Ford’s market share slipped to fifth place or 7.9 percent for the year to June, compared with 9.1 percent a year earlier, the chamber’s industry figures showed. Sales of its top model, the Falcon, have fallen sharply.
Ford trailed Toyota, General Motors Holden unit, Mazda and Hyundai.
Australian car makers have also lost market share as sales of imports have surged, aided by the strong Australian dollar. In April, Toyota Motor Corp cut 350 jobs from its manufacturing plant in Melbourne. ($1 = 0.9770 Australian dollars) (Reporting by Victoria Thieberger; Editing by Richard Pullin).
FPV is the “SVT” of Ford Australia… but without the ongoing quality and engineering issues. FPV has done a great job building special edition Falcons that focus not only on power but also on handling dynamics. The GT Black is their latest iteration. Its low-pressure supercharged FPV engine makes 449 HP and 420 lb ft of torque. The engine itself is the same 5 liter V-8 used in the Mustang GT, weak connecting rods and all. Which probably explains the minimal power gains.
The FPV Falcon is a halo car for Ford of Australia, a means of trying to raise sales. Falcon sales have dropped considerably in recent years, the market is moving away from cars of this size and fuel economy. GM – aka Holden, is experiencing the same sales issues with their similarly sized rear wheel drive models (known as the Pontiac G8 when it was for sale in North America). The Aussies at Holden and Ford have stubbornly – and heroically – clung to this type of product against the shift of the market. We have to admire the Australians for their work here, but from a financial standpoint it may be hopeless in the long run and time is running out in direct proportion to the drop in sales.
Looking to the future, the sales drop lengthens the odds against any idea of designing a worldwide rear wheel drive platform to share across the Mustang and Falcon lines (and perhaps Lincoln). Not because of the financial advantages of platform sharing, but because the market for a Falcon of the current size and fuel economy is evaporating.

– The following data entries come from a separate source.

(* ===== verification/WalCodec.v ===== *)
(** * WAL records (wal/wal.go, payload codec, framing and segment parsing)

    The byte layout of a log record, its encoding into a reused buffer, and the parser
    that replays the bytes of one segment, torn tail included. *)
From Stdlib Require Import ZArith Lia Strings.Byte.
From stdpp Require Import base list.
From S2P Require Import Prelude Crc32.

Record WALRecord := mkRecord {
  rTimestamp : Z;
  rSeriesID : Z;
  rDeleted : bool;
  rValue : bytes
}.

Definition recordHeaderSize : Z := 8.
Definition maxRecordSize : Z := Z.shiftl 64 20.
Definition payloadHeaderSize : Z := 8 + 1 + 4 + 8.

Definition payloadEncodedSize (record : WALRecord) : Z := payloadHeaderSize + zlen (rValue record).

Definition flag (b : bool) : byte := if b then x01 else x00.

Definition encodePayload (dst : bytes) (record : WALRecord) : outcome bytes :=
  dst ← go_put dst 0 8 (le_put 8 (u64 (rTimestamp record)));
  dst ← go_store dst 8 (flag (rDeleted record));
  dst ← go_put dst 9 13 (le_put 4 (u32 (zlen (rValue record))));
  dst ← go_put dst 13 21 (le_put 8 (rSeriesID record));
  go_copy dst 21 (rValue record).

Definition serializePayload (record : WALRecord) : outcome bytes :=
  buf ← go_make (payloadEncodedSize record);
  encodePayload buf record.

Definition deserializePayload (data : bytes) : outcome WALRecord :=
  if zlen data <? payloadHeaderSize then Err (ErrWalPayloadShort (zlen data) payloadHeaderSize)
  else
    ts ← go_slice data 0 8;
    del ← go_index data 8;
    len ← go_slice data 9 13;
    sid ← go_slice data 13 21;
    let valueLen := le_get len in
    let valueEnd := payloadHeaderSize + valueLen in
    if zlen data <? valueEnd
    then Err (ErrWalPayloadTruncated valueLen (zlen data - payloadHeaderSize))
    else
      value ← go_slice data payloadHeaderSize valueEnd;
      Ok (mkRecord (i64 (le_get ts)) (le_get sid) (negb (bool_decide (del = x00))) value).

Definition putRecordHeader (buf payload : bytes) : outcome bytes :=
  buf ← go_put buf 0 4 (le_put 4 (ChecksumIEEE payload));
  go_put buf 4 8 (le_put 4 (u32 (zlen payload))).

(** The buffer [AppendRecord] builds; [pooled] is the array of the pooled slice, whatever
    an earlier record left in it. The payload is encoded through [buf[8:]]. *)
Definition frameRecord (pooled : bytes) (record : WALRecord) : outcome bytes :=
  let recordSize := recordHeaderSize + payloadEncodedSize record in
  buf ← (if zlen pooled <? recordSize then go_make recordSize else Ok pooled);
  buf ← go_slice buf 0 recordSize;
  sub ← go_slice buf recordHeaderSize recordSize;
  payload ← encodePayload sub record;
  putRecordHeader (take (Z.to_nat recordHeaderSize) buf ++ payload) payload.

(** [io.ReadFull(reader, make([]byte, n))]: the bytes read and those left. *)
Definition ReadFull (data : bytes) (n : Z) : outcome (bytes * bytes) :=
  if n =? 0 then Ok ([], data)
  else if zlen data =? 0 then Err ErrEOF
  else if zlen data <? n then Err ErrUnexpectedEOF
  else Ok (take (Z.to_nat n) data, drop (Z.to_nat n) data).

Definition is_eof (e : error) : bool := bool_decide (e = ErrEOF).
Definition is_unexpected_eof (e : error) : bool := bool_decide (e = ErrUnexpectedEOF).

(** The loop of [replaySegment] over the bytes of the file. *)
Fixpoint replay_loop (fuel : nat) (tolerateTornTail : bool) (data : bytes) : outcome (list WALRecord) :=
  match fuel with
  | O => OutOfFuel
  | S fuel' =>
      match ReadFull data recordHeaderSize with
      | Err e =>
          if is_eof e then Ok []
          else if tolerateTornTail && is_unexpected_eof e then Ok []
          else Err e
      | Ok (header, data) =>
          c ← go_slice header 0 4;
          n ← go_slice header 4 8;
          let checksum := le_get c in
          let size := le_get n in
          if maxRecordSize <? size then Err (ErrWalRecordSize size maxRecordSize)
          else
            match ReadFull data size with
            | Err e =>
                if tolerateTornTail && (is_eof e || is_unexpected_eof e) then Ok [] else Err e
            | Ok (payload, data) =>
                if negb (ChecksumIEEE payload =? checksum) then Err ErrWalChecksum
                else
                  record ← deserializePayload payload;
                  records ← replay_loop fuel' tolerateTornTail data;
                  Ok (record :: records)
            | Panic p => Panic p
            | OutOfFuel => OutOfFuel
            end
      | Panic p => Panic p
      | OutOfFuel => OutOfFuel
      end
  end.

Definition replay_bytes (tolerateTornTail : bool) (data : bytes) : outcome (list WALRecord) :=
  replay_loop (S (length data)) tolerateTornTail data.

(** ** Layout *)

(** The fields of a record are in the range of their Go types and the log can hold it. *)
Definition record_ok (r : WALRecord) : Prop :=
  is_i64 (rTimestamp r) ∧ is_u64 (rSeriesID r) ∧ payloadEncodedSize r ≤ maxRecordSize.
#[global] Instance record_ok_dec r : Decision (record_ok r).
Proof. unfold record_ok. apply _. Defined.

Definition payload_layout (r : WALRecord) : bytes :=
  le_put 8 (u64 (rTimestamp r)) ++ [flag (rDeleted r)] ++ le_put 4 (u32 (zlen (rValue r)))
  ++ le_put 8 (rSeriesID r) ++ rValue r.

Definition header_layout (payload : bytes) : bytes :=
  le_put 4 (ChecksumIEEE payload) ++ le_put 4 (u32 (zlen payload)).

Definition frame (r : WALRecord) : bytes :=
  header_layout (payload_layout r) ++ payload_layout r.

Definition frames (rs : list WALRecord) : bytes := concat (frame <$> rs).

Arguments frame : simpl never.
Arguments frames : simpl never.
Arguments payload_layout : simpl never.
Arguments header_layout : simpl never.

Lemma zlen_payload_layout r : zlen (payload_layout r) = payloadEncodedSize r.
Proof. unfold payload_layout, payloadEncodedSize, payloadHeaderSize. zlen. Qed.

Lemma zlen_header_layout p : zlen (header_layout p) = recordHeaderSize.
Proof. unfold header_layout, recordHeaderSize. zlen. Qed.

Lemma zlen_frame r : zlen (frame r) = recordHeaderSize + payloadEncodedSize r.
Proof. unfold frame. by rewrite zlen_app, zlen_header_layout, zlen_payload_layout. Qed.

Lemma frames_app rs rs' : frames (rs ++ rs') = frames rs ++ frames rs'.
Proof. unfold frames. by rewrite fmap_app, concat_app. Qed.

Lemma frames_cons r rs : frames (r :: rs) = frame r ++ frames rs.
Proof. done. Qed.

Lemma flag_value b : negb (bool_decide (flag b = x00)) = b.
Proof. by destruct b. Qed.

(** [encodePayload] fills its buffer entirely, whatever it held. *)
Lemma encodePayload_layout dst r :
  zlen dst = payloadEncodedSize r → encodePayload dst r = Ok (payload_layout r).
Proof.
  unfold payloadEncodedSize, payloadHeaderSize. intros Hl. unfold encodePayload.
  rewrite <-(app_nil_l dst) at 1.
  rewrite go_put_next by zlen. cbn [mbind outcome_bind].
  rewrite go_store_next by zlen. cbn [mbind outcome_bind].
  rewrite go_put_next by zlen. cbn [mbind outcome_bind].
  rewrite go_put_next by zlen. cbn [mbind outcome_bind].
  rewrite go_copy_last by zlen.
  unfold payload_layout. by rewrite app_nil_l, <-!(assoc_L (++)).
Qed.

(** The frame does not depend on what the pooled buffer held. *)
Lemma payload_u32 r : payloadEncodedSize r ≤ maxRecordSize → is_u32 (payloadEncodedSize r).
Proof.
  unfold is_u32, payloadEncodedSize, payloadHeaderSize. change maxRecordSize with 67108864.
  pose proof (zlen_nonneg (rValue r)). lia.
Qed.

Given the drop in sales, Ford has all but announced that a variant of a future Ford Taurus would be the basis for the next-generation Falcon (this idea has been tried once before with disastrous results) and a decision is due this summer. The door isn’t closed yet, but it is rapidly closing.
So let’s enjoy the Falcon while we can, even if from afar.
FPV Press Release follows:
FPV ANNOUNCES GT BLACK LIMITED EDITION SERIES
FPV has today announced the launch of its most limited edition vehicle to date, the GT BLACK.
Responding to the overwhelming feedback received on the FPV Concept, revealed at this year’s Australian International Motor Show, FPV have taken the popular black-on-black treatment and applied the stealth-looking paintwork to just 125 units of the current standard supercharged Boss 335kW GT, creating the FPV GT BLACK.
“We were totally blown away by the positive feedback received from fans and show-goers on our Concept,” FPV General Manager Rod Barrett said.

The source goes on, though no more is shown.